Stored items:
Lemma whileTurns_spec w agent fuel run :
  currentTurn run <= turnsAllowed agent ->
  let out := whileTurns fuel w agent run in
  (turnsAllowed agent - currentTurn run <= fuel ->
   allowed MustReturn out.1.1) /\
  (forall e, out.1.1 <> Raise e) /\
  Forall isProgress out.2 /\
  currentTurn run <= currentTurn out.1.2 <= turnsAllowed agent /\
  totalToolCalls out.1.2
    = totalToolCalls run
      + sumOverTurns (callsOfTurn w) (currentTurn run) (currentTurn out.1.2).
Proof.
  revert run. induction fuel as [|fuel IH]; intros run Hbound out;
    (assert (out = whileTurns _ w agent run) as Hout by done);
    clearbody out; cbn [whileTurns] in Hout; unfold bind at 1 in Hout;
    cbn [getRun] in Hout; rewrite belowLimit_turnsAllowed in Hout;
    destruct (Nat.ltb_spec (currentTurn run) (turnsAllowed agent))
      as [Hlt|Hge].
  - subst out. cbn [stuck fst snd app]. rewrite sumOverTurns_same.
    repeat split; try done; lia.
  - subst out. cbn [ret fst snd app]. rewrite sumOverTurns_same.
    repeat split; try done; lia.
  - unfold bind at 1 in Hout.
    pose proof (iteration_spec w agent run) as (Hr & Hev & Hcases).
    destruct (iteration w agent run) as [[r st] ev].
    cbn [fst snd] in Hr, Hev, Hcases.
    destruct r as [ctl| |]; [|done|done].
    destruct (aborted w (currentTurn run)).
    { destruct Hcases as [[= ->] [Hturn Htotal]].
      subst out. cbn [ret fst snd app].
      rewrite Hturn, Htotal, sumOverTurns_same, ?app_nil_r.
      repeat split; try done; lia. }
    destruct Hcases as [Hturn Htotal].
    assert (sumOverTurns (callsOfTurn w) (currentTurn run) (currentTurn st)
            = callsOfTurn w (S (currentTurn run))) as Hone.
    { rewrite sumOverTurns_first by lia.
      rewrite Hturn, sumOverTurns_same. lia. }
    destruct ctl.
    + assert (currentTurn st <= turnsAllowed agent) as Hbound' by lia.
      pose proof (IH st Hbound') as (Hok & Hnr & Hev' & Hturn' & Htotal').
      destruct (whileTurns fuel w agent st) as [[r' st'] ev'].
      subst out. cbn [fst snd] in *.
      split; [intros Hfuel; apply Hok; lia|].
      split; [exact Hnr|]. split; [cbn [app]; by apply Forall_app|].
      split; [lia|].
      rewrite Htotal', Htotal.
      rewrite (sumOverTurns_first _ (currentTurn run)) by lia.
      rewrite Hturn. lia.
    + subst out. cbn [ret fst snd app]. rewrite ?app_nil_r, Htotal, Hone.
      repeat split; try done; lia.
    + subst out. cbn [ret fst snd app]. rewrite ?app_nil_r, Htotal, Hone.
      repeat split; try done; lia.
  - subst out. cbn [ret fst snd app]. rewrite sumOverTurns_same.
    repeat split; try done; lia.
Qed.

What to produce: What is asked for is an exact copy of the lines above from the one containing "as [Hlt|Hge]." through the one containing "pose proof (iteration_spec", and only those.

Result of this exercise:
      as [Hlt|Hge].
  - subst out. cbn [stuck fst snd app]. rewrite sumOverTurns_same.
    repeat split; try done; lia.
  - subst out. cbn [ret fst snd app]. rewrite sumOverTurns_same.
    repeat split; try done; lia.
  - unfold bind at 1 in Hout.
    pose proof (iteration_spec w agent run) as (Hr & Hev & Hcases).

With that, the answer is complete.